------ Data excerpts ------

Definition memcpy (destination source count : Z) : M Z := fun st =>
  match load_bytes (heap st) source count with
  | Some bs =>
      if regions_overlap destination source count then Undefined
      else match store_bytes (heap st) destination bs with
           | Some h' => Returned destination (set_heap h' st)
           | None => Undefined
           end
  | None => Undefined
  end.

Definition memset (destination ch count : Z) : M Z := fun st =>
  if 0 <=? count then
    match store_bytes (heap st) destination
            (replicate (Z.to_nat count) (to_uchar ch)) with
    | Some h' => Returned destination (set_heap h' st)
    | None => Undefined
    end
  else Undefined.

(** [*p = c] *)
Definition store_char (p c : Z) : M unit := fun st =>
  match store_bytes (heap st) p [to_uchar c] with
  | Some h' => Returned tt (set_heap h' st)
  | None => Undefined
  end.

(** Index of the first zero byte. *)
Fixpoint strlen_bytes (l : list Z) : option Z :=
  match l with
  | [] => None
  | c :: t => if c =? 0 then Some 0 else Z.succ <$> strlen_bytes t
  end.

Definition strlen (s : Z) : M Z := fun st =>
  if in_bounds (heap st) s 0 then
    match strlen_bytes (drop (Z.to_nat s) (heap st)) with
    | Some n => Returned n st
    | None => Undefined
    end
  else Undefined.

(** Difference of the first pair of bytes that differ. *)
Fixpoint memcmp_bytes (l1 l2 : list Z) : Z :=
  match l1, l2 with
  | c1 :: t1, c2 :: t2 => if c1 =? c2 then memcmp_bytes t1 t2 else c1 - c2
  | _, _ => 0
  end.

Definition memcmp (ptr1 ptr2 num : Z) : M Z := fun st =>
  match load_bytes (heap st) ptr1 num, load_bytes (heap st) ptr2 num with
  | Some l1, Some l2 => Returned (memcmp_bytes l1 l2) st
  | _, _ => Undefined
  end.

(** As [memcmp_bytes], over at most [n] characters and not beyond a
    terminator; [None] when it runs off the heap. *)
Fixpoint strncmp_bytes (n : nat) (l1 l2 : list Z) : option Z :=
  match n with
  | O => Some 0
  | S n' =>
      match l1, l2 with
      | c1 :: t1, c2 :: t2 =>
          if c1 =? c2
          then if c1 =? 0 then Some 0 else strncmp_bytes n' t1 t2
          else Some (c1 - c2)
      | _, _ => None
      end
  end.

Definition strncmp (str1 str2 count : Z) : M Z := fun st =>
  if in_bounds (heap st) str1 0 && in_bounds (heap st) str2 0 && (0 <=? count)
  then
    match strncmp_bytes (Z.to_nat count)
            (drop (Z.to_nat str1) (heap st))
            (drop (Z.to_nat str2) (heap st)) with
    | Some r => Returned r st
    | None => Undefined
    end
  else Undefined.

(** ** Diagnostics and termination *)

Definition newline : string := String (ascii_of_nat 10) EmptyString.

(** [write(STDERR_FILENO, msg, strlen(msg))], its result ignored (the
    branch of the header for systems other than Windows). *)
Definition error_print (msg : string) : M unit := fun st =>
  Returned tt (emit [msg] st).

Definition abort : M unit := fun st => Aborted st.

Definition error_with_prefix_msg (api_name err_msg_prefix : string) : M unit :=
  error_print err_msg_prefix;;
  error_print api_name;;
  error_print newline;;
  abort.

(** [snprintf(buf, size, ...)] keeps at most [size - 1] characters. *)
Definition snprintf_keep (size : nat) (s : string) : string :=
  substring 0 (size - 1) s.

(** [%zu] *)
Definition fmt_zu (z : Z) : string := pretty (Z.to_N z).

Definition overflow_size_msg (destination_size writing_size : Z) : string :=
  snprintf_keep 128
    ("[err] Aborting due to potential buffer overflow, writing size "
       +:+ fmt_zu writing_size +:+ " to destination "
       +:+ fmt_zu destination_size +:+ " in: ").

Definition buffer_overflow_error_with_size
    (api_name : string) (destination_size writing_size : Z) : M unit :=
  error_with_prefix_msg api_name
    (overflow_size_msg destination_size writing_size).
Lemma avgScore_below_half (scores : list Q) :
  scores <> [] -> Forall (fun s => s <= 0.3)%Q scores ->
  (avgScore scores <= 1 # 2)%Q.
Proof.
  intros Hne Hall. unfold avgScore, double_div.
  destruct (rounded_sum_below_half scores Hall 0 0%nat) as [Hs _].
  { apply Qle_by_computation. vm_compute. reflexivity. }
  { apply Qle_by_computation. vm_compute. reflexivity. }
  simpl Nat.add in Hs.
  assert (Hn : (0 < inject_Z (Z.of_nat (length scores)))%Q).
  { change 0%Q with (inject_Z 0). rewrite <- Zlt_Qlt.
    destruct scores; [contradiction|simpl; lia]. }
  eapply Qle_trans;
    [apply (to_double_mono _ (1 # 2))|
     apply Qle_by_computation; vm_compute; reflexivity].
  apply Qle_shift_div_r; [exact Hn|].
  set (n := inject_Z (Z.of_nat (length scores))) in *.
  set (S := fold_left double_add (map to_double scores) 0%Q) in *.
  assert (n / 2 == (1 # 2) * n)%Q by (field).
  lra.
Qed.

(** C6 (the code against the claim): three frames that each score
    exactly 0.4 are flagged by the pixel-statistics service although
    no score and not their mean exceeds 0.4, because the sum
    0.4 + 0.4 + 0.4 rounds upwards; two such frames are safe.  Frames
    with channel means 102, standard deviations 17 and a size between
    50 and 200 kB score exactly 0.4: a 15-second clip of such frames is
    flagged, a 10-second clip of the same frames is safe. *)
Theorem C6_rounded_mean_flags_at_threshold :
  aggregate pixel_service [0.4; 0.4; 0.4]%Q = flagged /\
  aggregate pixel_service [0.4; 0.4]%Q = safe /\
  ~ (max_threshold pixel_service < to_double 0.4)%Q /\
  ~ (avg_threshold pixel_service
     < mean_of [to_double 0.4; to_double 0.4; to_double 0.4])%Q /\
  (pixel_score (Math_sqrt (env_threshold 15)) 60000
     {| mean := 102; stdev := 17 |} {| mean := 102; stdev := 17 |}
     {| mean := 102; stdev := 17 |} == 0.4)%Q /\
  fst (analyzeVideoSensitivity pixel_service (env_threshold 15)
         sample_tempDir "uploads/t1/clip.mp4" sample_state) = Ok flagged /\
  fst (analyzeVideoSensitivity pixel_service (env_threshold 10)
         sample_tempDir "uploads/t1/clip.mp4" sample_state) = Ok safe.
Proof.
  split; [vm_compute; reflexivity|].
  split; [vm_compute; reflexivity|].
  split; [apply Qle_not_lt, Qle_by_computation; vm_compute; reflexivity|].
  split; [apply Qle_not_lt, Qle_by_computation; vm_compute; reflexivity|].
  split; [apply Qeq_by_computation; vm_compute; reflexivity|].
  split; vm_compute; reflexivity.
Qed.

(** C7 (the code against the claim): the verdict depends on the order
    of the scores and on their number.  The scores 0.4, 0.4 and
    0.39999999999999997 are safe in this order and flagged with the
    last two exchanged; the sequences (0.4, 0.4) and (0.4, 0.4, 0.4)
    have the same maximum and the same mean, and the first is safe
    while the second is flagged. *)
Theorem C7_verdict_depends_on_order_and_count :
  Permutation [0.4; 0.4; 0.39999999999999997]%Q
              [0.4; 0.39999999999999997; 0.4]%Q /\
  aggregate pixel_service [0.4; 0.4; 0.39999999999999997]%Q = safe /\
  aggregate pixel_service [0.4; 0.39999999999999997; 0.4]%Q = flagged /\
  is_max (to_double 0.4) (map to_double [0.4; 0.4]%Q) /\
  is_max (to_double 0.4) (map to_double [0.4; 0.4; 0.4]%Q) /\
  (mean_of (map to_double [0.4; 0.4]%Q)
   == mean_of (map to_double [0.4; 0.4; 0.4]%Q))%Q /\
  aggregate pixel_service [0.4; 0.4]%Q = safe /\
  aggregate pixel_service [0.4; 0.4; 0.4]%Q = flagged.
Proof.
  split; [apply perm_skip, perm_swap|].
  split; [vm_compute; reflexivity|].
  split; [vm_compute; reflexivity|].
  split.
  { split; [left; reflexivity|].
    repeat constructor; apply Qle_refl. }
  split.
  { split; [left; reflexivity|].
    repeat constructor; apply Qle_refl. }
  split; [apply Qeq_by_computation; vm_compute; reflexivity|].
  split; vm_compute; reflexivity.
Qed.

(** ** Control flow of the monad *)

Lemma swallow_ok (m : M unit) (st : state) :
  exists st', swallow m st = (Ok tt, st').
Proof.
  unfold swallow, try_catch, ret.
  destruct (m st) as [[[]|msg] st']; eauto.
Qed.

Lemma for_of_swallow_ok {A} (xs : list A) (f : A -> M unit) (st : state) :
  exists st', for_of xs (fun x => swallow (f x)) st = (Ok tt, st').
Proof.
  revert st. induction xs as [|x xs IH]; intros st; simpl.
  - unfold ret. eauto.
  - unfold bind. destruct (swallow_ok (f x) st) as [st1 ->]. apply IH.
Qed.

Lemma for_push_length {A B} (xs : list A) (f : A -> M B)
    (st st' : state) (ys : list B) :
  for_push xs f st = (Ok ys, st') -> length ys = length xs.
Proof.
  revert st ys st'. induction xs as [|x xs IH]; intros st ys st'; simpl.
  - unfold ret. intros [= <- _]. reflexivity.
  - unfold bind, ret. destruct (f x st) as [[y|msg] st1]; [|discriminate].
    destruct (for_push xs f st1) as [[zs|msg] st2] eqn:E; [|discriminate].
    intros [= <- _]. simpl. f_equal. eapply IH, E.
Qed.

------

#### What to work on:
Whichever lines of the records above hold the word "flagged" should all be copied out.

#### Answer box:
    exactly 0.4 are flagged by the pixel-statistics service although
    flagged, a 10-second clip of the same frames is safe. *)
  aggregate pixel_service [0.4; 0.4; 0.4]%Q = flagged /\
         sample_tempDir "uploads/t1/clip.mp4" sample_state) = Ok flagged /\
    0.39999999999999997 are safe in this order and flagged with the
    while the second is flagged. *)
  aggregate pixel_service [0.4; 0.39999999999999997; 0.4]%Q = flagged /\
  aggregate pixel_service [0.4; 0.4; 0.4]%Q = flagged.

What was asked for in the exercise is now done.